Here I go again on my own, down the only road I have ever known.
Gosh, do I love the hairdo on the lead singer of Whitesnake! Anyway, there is only one benefit that I have seen to getting older with each passing day: If you're a wise owl, you gain experience that is otherwise not in the mental arsenal.
In recalling periods in my financial services career when geopolitical concerns ran roughshod over equity prices, there was a point during 2004-2005 when I viewed every tick lower in a stock's value as a proverbial buying opportunity. So naive!
Amid the month-long pullback that is now under way, advising investors to buy stocks only causes them financial pain and mental anguish, both of which erode confidence in the entire pursuit of profit via the market.
If you have an infinite time horizon (as in "to death"), then buy stocks of quality companies now at valuations that are cheaper than they were on Aug. 2. However, if you are like most people who are involved with the market nowadays, a.k.a. human beings who pay attention to headlines and have an itchy trigger finger, then the market at this particular moment is not to be gamed. Get the hell out of those loser stocks and profitable positions gained through hours upon hours of research, and wait until the market opens the doors and says: "Hi there, Sexy, come back in."

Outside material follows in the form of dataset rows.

(** On a list sorted for [p], the search finds the first element of which [p] holds. *)
Lemma Search_split {A} (p : A -> bool) (l : list A) (P : A -> Prop) :
  (forall i x, l !! i = Some x -> (p x = true <-> P x)) -> (forall i j x y, (i <= j)%nat -> l !! i = Some x -> l !! j = Some y -> P x -> P y) ->
  let n := Search (length l) (fun i => match l !! i with Some x => p x | None => true end) in
  (n <= length l)%nat /\ Forall (fun x => ~ P x) (take n l) /\ Forall P (drop n l).
Proof.
  intros Hp Hmono. set (f := fun i => match l !! i with Some x => p x | None => true end).
  assert (Hf : monotone f).
  { intros i j Hij. unfold f. destruct (l !! i) as [x|] eqn:Ei.
    - destruct (l !! j) as [y|] eqn:Ej; [|done]. intros Hx%(Hp _ _ Ei). apply (Hp _ _ Ej). by eapply Hmono.
    - apply lookup_ge_None in Ei. rewrite (proj2 (lookup_ge_None l j)) by lia. done. }
  destruct (search_from_spec f (length l) 0 (length l) Hf) as (Hr&Hlow&Hhigh); [lia|lia|lia|].
  unfold Search. fold f. set (n := search_from _ _ _ _) in *. split; [lia|]. split.
  - apply Forall_lookup. intros i x [Hx Hi]%lookup_take_Some. intros HP%(Hp _ _ Hx). specialize (Hlow i Hi). unfold f in Hlow. by rewrite Hx, HP in Hlow.
  - apply Forall_lookup. intros i x Hx. rewrite lookup_drop in Hx. apply (Hp _ _ Hx).
    assert (Hn : f n = true) by (apply Hhigh; apply lookup_lt_Some in Hx; lia).
    pose proof (Hf n (n + i)%nat ltac:(lia) Hn) as Hi. unfold f in Hi. by rewrite Hx in Hi.
Qed.

(** ** [seqSet] *)

Abbreviation range := (Z * Z)%type.

(** The loop of [add]: what is kept, the range merged so far and how many sequences are new. *)
Definition add_step (first last : Z) (acc : list range * range * Z) (r : range) : list range * range * Z :=
  let '(out, merged, added) := acc in
  if i64 (r.2 + 1) <? merged.1 then (out ++ [r], merged, added)
  else if i64 (merged.2 + 1) <? r.1 then (out ++ [merged], r, added)
  else
    let lo := Z.max r.1 first in
    let hi := Z.min r.2 last in
    (out, (Z.min merged.1 r.1, Z.max merged.2 r.2), if lo <=? hi then i64 (added - (hi - lo + 1)) else added).

(** The new set, and how many sequences were not already present. *)
Definition add (s : list range) (first last : Z) : list range * Z :=
  if last <? first then (s, 0)
  else
    let '(out, merged, added) := fold_left (add_step first last) s ([], (first, last), i64 (last - first + 1)) in
    (out ++ [merged], added).

Definition contains (s : list range) (seq : Z) : bool :=
  let i := Search (length s) (fun i => match s !! i with Some r => seq <=? r.2 | None => true end) in
  match s !! i with Some r => r.1 <=? seq | None => false end.

Definition prune (s : list range) (through : Z) : list range :=
  let i := Search (length s) (fun i => match s !! i with Some r => through <? r.2 | None => true end) in
  match drop i s with
  | r :: rest => if r.1 <=? through then (i64 (through + 1), r.2) :: rest else r :: rest
  | [] => []
  end.

(** ** What a set of ranges stands for *)

Definition member (s : list range) (x : Z) : Prop := Exists (fun r => r.1 <= x <= r.2) s.

(** Ascending, disjoint and not adjacent, within [lo] and the largest [int64]. *)
Fixpoint wf_from (lo : Z) (s : list range) : Prop :=
  match s with
  | [] => True
  | r :: rest => lo <= r.1 <= r.2 /\ r.2 < MaxInt64 /\ wf_from (r.2 + 2) rest
  end.

Definition wf_set (s : list range) : Prop := wf_from 1 s.

Lemma wf_weaken lo lo' s : lo' <= lo -> wf_from lo s -> wf_from lo' s.
Proof. destruct s; cbn; [done|]. intros ? (?&?&?). split; [lia|done]. Qed.

Lemma wf_app lo s r : wf_from lo (s ++ [r]) <-> wf_from lo s /\ lo <= r.1 <= r.2 /\ r.2 < MaxInt64 /\ Forall (fun q => q.2 + 1 < r.1) s.
Proof.
  revert lo. induction s as [|q s IH]; intros lo; cbn [wf_from app].
  - split; [intros (?&?&_); repeat split; try lia; constructor|by intros (_&?&?&_)].
  - rewrite IH. split.
    + intros ((?&?)&?&?&?&?&?). repeat split; try lia; try done. constructor; [lia|done].
    + intros (((?&?)&?&?)&?&?&Hall). apply Forall_cons in Hall as [? ?]. repeat split; try lia; try done.
Qed.

Lemma member_app s t x : member (s ++ t) x <-> member s x \/ member t x.
Proof. apply Exists_app. Qed.

Lemma member_cons r s x : member (r :: s) x <-> r.1 <= x <= r.2 \/ member s x.
Proof. apply Exists_cons. Qed.

Lemma member_nil x : member [] x <-> False.
Proof. apply Exists_nil. Qed.

Lemma member_bound lo s x : wf_from lo s -> member s x -> lo <= x < MaxInt64.
Proof.
  revert lo. induction s as [|r s IH]; intros lo Hw Hm; [by apply member_nil in Hm|]. destruct Hw as (?&?&Hw).
  apply member_cons in Hm as [?|Hm]; [lia|]. specialize (IH _ Hw Hm). lia.
Qed.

Pretty darn simple strategy. The market has layered on a new risk in Syria that has caused all sorts of folks to warn of a further short-term dip but a robust end to the year, and straight-up impending doom. In short, sentiment is very chaotic.
Below is a portion of a flash note I released to clients on Monday morning:
"This week will mark three in a row of my more bearish views on the market. In that regard, I am not surprised by the bias being to the downside. The theme in the market is this: renewed geopolitical and U.S. risks (debt ceiling, for example), coupled with a clearly slowing economy and rogue Federal Reserve, is the recipe for the reeling in of overly inflated P/E multiples. Remember, the market has run on forward earnings estimates that in my humble opinion seem wildly optimistic.
"That being said, while you should have a great allocation of cash in the portfolio in this environment, it's important to note that there is no sign of imminent panic in the market. Why is that important to note? First, a lack of panic suggests that wholesale changes to profitable positions enacted to hold for greater than a year should not be made. Second, a true buying opportunity has not yet surfaced. Thus far I am seeing measured de-risking by market participants in a very low-trading-volume week. One sector I am watching is semiconductors, names such as Advanced Micro Devices (AMD), SanDisk (SNDK) and Micron Technology (MU). They are exhibiting relative weakness, and prolonged softness here would imply that renewed global risks are starting to affect the hiring decisions of companies for 2014 (we have begun to see this anyway...)."
Two Things to Keep in Mind
To determine whether the market has reopened those aforementioned doors to fruitful trading sessions, you must look for a couple of basic things. They include:
- Oil prices recede as the U.S. sends missiles into buildings in Syria, and consumer discretionary stocks rise.
- The 10-year yield stays below 2.8% as stocks bounce, basically tapering the tapering fears.
In the meantime, you should be grading stocks on your watch list so as to be prepared to strike when the coast is clear. One name I continue to do research on is the auto-parts maker American Axle (AXL). The company has done a fine job at lowering its cost structure and diversifying who it sells parts to. The balance sheet is an ongoing issue, of course. By the way, autos were the lone bright spot in the dreadful durable-goods orders report on Monday.